GOAL OF THE EXERCISE: State how many lines in the records below contain the word "Crypto". Nothing else is needed.

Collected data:
Start of Block
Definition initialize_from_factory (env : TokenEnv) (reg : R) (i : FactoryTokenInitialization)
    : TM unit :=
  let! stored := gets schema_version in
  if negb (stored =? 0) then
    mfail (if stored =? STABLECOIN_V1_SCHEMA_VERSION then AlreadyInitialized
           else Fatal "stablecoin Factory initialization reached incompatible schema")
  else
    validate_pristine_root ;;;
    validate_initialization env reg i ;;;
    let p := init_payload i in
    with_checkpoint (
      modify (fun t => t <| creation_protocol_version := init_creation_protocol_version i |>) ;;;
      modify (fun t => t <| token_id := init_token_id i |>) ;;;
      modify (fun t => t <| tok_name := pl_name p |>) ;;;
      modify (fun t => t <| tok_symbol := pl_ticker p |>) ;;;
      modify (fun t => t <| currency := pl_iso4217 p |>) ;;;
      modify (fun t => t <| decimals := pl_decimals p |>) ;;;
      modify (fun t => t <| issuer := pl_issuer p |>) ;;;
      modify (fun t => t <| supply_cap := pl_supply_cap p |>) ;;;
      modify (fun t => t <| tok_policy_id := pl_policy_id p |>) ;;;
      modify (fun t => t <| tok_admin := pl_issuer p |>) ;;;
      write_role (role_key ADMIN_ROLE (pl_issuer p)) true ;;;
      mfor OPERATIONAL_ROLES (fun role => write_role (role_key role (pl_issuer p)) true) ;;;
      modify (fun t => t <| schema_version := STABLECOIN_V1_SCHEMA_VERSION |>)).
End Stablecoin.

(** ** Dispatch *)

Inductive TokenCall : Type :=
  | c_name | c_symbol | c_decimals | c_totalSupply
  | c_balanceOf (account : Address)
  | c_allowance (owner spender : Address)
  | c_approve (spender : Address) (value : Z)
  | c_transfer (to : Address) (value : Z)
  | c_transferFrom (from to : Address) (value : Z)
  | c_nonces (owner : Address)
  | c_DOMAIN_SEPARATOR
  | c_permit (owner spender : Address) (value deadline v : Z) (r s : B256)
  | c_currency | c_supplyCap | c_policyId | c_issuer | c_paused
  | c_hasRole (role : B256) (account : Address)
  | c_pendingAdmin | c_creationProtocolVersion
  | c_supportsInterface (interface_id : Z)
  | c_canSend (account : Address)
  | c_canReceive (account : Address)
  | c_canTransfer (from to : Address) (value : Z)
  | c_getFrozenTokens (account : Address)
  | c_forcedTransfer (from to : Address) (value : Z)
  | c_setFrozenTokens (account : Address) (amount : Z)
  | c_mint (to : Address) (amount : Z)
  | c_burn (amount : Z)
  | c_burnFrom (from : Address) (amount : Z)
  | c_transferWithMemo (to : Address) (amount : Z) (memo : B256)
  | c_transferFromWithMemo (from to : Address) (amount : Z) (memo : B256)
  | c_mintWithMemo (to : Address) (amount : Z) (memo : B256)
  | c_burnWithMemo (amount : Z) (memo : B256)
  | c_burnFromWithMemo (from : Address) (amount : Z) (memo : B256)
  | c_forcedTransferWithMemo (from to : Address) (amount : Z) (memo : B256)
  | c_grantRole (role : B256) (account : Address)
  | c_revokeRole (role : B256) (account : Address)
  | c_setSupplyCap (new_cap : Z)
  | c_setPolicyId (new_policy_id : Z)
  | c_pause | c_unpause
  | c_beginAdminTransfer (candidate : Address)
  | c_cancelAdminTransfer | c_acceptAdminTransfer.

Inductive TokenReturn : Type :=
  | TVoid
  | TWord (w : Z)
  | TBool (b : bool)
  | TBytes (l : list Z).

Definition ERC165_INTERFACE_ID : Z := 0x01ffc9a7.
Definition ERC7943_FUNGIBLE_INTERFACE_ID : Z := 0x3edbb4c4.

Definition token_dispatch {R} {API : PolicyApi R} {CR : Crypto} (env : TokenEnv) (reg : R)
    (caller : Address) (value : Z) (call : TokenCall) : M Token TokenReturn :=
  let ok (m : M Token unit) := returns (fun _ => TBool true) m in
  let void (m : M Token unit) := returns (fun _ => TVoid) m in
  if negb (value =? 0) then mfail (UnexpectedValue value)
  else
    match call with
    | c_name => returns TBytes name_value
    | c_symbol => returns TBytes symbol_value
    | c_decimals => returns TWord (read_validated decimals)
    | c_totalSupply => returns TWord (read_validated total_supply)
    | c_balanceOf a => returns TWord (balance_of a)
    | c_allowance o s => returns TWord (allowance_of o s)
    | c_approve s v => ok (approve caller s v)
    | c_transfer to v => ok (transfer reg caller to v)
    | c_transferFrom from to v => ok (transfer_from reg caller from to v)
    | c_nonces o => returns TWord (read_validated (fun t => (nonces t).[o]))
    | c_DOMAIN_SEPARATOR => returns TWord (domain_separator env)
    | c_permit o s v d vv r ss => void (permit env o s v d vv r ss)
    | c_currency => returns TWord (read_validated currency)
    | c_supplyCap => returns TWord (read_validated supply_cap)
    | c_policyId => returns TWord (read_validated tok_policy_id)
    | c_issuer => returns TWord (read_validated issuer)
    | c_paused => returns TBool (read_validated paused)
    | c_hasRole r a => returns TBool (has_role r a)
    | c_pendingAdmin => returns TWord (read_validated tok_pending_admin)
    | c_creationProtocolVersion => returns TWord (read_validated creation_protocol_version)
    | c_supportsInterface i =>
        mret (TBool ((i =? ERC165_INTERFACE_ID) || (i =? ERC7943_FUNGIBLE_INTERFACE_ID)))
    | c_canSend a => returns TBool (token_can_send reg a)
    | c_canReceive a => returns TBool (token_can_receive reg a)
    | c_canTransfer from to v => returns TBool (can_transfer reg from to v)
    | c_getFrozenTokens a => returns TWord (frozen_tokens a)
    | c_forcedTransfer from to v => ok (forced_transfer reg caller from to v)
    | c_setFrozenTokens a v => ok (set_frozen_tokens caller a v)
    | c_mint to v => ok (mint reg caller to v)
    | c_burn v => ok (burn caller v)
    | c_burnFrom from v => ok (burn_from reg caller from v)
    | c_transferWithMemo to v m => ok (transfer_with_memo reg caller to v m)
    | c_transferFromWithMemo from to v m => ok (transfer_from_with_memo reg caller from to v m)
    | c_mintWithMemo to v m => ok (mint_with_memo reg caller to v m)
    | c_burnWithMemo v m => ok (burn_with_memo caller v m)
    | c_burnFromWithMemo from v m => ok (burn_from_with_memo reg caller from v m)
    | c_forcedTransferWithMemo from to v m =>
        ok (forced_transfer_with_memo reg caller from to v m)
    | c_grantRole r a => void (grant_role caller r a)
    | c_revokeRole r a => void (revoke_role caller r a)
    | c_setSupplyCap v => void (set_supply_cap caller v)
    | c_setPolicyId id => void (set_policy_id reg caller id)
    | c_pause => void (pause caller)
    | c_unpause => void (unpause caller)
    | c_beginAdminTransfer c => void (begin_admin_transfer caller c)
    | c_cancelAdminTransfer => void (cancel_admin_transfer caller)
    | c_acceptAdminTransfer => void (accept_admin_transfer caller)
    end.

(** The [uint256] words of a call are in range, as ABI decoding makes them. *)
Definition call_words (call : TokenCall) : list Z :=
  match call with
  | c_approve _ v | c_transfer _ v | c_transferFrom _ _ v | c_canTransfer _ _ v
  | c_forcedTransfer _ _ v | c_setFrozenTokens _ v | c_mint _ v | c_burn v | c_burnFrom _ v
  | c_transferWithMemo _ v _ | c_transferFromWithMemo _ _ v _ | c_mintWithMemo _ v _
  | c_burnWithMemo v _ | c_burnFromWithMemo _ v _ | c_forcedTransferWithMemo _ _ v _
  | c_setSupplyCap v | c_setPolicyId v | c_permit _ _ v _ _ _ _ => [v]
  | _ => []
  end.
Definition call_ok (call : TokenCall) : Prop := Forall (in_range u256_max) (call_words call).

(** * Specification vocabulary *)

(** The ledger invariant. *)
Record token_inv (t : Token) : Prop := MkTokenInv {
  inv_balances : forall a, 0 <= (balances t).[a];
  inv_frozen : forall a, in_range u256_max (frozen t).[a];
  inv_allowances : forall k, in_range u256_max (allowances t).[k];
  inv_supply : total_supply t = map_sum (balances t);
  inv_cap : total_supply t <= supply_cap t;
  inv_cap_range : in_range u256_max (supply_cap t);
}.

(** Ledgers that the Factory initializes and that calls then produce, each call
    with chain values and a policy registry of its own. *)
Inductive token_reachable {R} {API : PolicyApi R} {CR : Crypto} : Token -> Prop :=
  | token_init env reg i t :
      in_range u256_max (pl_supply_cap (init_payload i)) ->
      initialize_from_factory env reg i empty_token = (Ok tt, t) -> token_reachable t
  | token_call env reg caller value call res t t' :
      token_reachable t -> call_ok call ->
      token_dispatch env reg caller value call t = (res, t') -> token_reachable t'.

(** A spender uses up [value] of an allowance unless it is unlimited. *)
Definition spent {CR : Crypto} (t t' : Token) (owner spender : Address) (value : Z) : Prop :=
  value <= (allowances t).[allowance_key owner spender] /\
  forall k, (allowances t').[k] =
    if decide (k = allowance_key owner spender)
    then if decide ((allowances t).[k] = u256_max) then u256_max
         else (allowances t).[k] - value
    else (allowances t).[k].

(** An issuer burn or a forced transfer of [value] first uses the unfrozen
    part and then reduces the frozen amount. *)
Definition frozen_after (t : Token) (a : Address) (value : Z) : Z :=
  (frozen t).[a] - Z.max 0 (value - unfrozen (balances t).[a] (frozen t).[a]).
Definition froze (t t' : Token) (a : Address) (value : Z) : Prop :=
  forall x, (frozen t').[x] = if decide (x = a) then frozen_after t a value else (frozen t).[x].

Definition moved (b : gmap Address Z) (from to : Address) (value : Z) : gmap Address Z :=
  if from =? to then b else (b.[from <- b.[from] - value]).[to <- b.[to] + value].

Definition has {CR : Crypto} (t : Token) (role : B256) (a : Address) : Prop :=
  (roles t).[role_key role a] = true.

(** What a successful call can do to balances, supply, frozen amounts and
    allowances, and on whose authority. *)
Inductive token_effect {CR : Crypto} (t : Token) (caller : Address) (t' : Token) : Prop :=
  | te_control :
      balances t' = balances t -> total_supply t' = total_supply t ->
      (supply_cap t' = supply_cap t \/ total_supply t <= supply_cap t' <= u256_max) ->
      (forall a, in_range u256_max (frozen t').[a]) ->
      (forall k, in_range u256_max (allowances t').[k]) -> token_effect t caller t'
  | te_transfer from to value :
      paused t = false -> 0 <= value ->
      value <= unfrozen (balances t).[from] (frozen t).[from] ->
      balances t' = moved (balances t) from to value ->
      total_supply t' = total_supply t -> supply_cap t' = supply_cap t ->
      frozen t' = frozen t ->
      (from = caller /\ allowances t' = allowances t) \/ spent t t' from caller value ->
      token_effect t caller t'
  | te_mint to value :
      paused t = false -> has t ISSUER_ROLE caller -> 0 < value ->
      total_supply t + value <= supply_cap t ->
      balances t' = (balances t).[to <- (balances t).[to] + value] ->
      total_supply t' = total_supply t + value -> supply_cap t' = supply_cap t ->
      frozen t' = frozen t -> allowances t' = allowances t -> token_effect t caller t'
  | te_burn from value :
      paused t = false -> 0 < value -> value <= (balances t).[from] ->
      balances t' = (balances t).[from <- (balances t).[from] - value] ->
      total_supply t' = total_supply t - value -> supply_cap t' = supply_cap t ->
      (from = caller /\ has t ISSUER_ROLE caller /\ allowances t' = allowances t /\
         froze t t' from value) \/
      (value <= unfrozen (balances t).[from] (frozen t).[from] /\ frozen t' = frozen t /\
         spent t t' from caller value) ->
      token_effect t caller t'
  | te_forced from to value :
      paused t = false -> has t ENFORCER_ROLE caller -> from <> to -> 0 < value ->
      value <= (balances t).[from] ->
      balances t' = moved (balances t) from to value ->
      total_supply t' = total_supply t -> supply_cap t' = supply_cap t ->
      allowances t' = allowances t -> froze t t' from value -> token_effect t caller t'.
End of Block
Start of Block
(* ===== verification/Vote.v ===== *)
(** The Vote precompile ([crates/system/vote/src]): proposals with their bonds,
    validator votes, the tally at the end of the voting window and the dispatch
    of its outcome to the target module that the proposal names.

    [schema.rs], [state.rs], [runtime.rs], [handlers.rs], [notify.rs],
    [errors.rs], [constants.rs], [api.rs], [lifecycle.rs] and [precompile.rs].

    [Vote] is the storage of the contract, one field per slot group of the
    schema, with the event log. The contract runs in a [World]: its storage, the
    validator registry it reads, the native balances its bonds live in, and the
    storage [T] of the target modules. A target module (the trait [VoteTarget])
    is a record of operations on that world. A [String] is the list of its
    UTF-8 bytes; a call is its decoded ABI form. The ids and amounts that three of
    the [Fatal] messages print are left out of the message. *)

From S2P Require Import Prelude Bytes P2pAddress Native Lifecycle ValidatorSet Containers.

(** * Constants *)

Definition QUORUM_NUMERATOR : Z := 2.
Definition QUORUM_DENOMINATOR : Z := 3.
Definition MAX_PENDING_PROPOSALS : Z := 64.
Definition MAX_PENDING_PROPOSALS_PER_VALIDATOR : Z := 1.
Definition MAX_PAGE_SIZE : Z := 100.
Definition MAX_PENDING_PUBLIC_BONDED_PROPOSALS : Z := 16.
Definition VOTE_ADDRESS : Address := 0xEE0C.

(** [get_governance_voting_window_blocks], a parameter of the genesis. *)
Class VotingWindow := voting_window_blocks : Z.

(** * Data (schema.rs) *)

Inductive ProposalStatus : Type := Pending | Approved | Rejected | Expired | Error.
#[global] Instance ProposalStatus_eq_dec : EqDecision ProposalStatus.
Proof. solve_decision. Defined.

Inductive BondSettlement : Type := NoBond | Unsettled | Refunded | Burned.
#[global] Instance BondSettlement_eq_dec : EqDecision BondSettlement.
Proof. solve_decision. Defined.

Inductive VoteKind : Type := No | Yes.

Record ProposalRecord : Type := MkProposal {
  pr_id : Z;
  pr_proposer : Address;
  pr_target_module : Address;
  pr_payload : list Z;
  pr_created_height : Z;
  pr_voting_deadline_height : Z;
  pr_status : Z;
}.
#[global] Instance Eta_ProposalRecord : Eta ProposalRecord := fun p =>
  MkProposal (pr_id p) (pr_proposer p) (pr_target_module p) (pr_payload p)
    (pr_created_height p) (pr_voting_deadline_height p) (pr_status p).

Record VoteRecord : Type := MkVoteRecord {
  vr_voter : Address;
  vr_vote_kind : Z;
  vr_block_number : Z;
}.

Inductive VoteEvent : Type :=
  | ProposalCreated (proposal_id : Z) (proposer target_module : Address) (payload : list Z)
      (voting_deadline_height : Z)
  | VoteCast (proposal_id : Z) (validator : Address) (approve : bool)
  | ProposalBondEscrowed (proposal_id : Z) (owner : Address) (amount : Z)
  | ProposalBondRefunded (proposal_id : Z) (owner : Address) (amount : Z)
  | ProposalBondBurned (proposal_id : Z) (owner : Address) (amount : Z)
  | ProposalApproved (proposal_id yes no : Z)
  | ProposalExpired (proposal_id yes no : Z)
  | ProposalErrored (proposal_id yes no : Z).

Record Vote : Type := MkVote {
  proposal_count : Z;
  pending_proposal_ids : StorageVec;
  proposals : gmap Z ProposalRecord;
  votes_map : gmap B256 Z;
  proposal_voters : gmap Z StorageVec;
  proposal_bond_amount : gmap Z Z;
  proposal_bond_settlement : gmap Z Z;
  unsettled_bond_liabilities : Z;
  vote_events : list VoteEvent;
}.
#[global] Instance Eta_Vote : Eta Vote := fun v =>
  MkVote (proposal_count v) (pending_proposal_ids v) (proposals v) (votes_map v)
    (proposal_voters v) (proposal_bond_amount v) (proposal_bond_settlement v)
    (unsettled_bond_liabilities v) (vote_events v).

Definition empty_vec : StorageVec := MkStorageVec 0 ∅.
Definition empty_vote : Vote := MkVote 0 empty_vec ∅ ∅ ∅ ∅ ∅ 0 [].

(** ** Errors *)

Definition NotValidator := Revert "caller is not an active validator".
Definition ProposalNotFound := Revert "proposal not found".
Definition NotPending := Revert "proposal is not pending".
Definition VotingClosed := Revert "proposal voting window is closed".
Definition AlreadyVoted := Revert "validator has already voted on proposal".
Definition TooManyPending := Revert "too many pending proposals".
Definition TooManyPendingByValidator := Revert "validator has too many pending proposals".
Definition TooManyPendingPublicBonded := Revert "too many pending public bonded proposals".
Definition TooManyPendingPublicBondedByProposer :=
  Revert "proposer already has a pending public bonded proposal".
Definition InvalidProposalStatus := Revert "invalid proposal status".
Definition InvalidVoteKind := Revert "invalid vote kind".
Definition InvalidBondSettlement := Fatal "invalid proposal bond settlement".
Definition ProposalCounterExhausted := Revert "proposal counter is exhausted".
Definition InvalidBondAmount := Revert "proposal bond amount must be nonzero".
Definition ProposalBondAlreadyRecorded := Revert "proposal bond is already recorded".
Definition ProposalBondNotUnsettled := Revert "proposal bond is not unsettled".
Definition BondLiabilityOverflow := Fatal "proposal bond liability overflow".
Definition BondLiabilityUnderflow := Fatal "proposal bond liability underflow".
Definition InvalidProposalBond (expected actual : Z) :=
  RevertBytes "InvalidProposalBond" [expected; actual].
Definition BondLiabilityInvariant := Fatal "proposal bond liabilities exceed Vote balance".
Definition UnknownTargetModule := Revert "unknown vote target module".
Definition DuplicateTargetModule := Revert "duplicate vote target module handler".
End of Block
TASK SOLUTION: 5